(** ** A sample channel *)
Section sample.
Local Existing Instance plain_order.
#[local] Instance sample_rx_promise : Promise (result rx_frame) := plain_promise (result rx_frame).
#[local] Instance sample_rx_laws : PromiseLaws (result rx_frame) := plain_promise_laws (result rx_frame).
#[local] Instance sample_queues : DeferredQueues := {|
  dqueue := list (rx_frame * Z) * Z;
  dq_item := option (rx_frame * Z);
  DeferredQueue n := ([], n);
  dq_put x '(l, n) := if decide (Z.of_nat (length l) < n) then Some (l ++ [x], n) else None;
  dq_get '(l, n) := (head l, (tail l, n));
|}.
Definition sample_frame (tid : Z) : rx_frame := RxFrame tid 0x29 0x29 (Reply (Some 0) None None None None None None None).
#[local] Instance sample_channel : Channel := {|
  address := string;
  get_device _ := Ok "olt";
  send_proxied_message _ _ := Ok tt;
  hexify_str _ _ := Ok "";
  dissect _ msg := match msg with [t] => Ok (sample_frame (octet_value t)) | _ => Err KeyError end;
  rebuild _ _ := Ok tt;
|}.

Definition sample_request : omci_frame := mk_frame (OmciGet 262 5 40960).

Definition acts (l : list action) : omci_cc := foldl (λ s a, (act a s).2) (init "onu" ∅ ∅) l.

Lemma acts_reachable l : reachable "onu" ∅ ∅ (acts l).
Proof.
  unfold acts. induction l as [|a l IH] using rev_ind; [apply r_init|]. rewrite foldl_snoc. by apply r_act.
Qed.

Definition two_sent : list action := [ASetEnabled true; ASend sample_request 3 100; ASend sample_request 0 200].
---
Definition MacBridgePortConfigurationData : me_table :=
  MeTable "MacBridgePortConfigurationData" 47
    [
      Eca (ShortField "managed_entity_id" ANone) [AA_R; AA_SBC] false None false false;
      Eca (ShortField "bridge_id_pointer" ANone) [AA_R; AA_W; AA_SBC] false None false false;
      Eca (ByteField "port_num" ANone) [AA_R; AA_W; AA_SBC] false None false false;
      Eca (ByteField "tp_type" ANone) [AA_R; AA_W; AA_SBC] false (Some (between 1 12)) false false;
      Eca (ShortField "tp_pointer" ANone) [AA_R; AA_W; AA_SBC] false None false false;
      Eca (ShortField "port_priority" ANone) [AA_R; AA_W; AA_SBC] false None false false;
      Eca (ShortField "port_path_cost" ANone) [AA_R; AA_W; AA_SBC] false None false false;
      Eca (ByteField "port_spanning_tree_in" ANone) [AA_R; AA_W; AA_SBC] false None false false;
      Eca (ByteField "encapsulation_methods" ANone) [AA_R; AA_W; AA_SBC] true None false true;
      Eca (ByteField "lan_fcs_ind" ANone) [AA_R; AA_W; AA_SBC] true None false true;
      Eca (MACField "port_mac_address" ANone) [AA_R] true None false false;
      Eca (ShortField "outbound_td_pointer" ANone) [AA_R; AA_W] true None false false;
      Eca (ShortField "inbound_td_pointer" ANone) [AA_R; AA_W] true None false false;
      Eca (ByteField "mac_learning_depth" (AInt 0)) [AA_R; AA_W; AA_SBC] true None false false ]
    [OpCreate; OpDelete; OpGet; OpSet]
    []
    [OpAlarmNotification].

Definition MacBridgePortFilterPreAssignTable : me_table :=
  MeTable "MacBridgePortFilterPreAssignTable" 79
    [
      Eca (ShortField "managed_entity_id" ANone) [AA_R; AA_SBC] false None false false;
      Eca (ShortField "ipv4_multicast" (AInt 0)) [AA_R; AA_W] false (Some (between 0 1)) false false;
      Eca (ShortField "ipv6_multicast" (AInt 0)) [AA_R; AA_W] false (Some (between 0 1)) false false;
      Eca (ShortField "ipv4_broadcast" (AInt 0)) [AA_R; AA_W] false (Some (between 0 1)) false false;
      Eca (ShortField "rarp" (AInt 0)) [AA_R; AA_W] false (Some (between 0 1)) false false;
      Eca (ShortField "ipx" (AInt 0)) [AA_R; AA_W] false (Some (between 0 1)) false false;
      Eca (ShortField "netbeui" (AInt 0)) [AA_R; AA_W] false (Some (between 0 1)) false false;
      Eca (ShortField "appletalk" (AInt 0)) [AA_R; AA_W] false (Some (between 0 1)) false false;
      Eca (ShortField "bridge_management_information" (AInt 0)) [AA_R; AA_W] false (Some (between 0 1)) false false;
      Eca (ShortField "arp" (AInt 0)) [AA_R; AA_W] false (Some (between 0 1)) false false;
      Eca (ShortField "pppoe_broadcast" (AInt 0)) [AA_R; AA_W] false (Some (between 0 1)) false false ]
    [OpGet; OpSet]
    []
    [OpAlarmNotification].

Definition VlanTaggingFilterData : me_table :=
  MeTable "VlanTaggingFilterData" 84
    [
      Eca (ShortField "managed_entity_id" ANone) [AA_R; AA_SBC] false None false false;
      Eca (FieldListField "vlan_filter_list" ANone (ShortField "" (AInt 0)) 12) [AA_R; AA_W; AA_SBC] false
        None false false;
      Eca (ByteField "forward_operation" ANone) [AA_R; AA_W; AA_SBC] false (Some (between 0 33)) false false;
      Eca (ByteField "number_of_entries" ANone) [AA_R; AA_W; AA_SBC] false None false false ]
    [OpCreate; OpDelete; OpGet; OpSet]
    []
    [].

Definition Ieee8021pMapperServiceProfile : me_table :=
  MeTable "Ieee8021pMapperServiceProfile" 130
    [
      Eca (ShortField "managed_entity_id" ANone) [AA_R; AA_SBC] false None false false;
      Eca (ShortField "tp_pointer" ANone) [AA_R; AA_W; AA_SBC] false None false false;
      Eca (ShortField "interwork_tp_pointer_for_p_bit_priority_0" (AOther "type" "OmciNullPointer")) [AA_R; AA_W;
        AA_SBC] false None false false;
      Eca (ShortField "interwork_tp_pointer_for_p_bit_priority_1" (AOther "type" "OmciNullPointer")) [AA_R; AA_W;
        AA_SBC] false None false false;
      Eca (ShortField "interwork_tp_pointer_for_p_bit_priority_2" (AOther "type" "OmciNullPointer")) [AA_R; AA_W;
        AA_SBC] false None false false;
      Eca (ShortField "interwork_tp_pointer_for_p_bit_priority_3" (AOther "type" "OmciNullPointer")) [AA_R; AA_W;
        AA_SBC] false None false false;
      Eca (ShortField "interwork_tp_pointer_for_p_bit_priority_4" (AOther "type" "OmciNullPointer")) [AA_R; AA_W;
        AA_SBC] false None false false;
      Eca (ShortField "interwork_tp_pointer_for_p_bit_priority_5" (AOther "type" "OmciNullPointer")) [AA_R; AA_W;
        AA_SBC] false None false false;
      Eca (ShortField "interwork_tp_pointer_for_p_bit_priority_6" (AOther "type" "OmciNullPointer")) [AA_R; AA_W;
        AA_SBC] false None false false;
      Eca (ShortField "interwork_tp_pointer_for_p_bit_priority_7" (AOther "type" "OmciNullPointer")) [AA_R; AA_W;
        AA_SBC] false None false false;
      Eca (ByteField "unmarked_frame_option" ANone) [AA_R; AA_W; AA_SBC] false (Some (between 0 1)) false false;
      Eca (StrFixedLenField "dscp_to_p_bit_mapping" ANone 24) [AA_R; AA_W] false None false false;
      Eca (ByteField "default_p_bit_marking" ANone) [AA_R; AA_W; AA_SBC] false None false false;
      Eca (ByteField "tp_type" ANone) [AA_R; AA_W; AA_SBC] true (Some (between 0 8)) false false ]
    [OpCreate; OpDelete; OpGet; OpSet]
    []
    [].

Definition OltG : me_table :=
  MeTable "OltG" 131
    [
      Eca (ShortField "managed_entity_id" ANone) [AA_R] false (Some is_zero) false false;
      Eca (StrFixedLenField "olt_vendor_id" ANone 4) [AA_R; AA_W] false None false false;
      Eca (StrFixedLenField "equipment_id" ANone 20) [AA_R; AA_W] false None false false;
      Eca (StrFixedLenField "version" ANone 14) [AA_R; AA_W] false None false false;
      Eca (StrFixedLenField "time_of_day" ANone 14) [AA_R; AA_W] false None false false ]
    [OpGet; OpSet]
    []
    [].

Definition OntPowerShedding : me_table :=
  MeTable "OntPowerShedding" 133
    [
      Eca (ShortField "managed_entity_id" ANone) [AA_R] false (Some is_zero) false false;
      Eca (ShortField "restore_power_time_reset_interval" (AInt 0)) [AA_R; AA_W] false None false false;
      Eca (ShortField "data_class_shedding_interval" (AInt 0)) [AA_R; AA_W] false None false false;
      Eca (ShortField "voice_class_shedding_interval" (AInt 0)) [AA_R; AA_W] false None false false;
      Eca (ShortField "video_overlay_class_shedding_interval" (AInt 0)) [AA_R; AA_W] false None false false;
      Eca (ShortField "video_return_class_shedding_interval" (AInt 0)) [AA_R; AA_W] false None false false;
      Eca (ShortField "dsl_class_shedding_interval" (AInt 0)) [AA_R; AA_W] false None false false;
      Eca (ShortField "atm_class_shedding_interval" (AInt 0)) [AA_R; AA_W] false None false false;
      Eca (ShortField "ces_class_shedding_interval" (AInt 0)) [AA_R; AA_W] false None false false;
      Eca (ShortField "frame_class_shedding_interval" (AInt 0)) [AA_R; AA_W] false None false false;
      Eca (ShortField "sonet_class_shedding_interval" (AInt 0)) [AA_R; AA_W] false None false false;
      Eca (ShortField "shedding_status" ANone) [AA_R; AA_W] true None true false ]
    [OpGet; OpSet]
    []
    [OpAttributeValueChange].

◆ **EXERCISE DESCRIPTION**:
Return, from the entries, each line that holds "VlanTaggingFilterData".

◆ **OUTPUT FOR THIS TASK**:
Definition VlanTaggingFilterData : me_table :=
  MeTable "VlanTaggingFilterData" 84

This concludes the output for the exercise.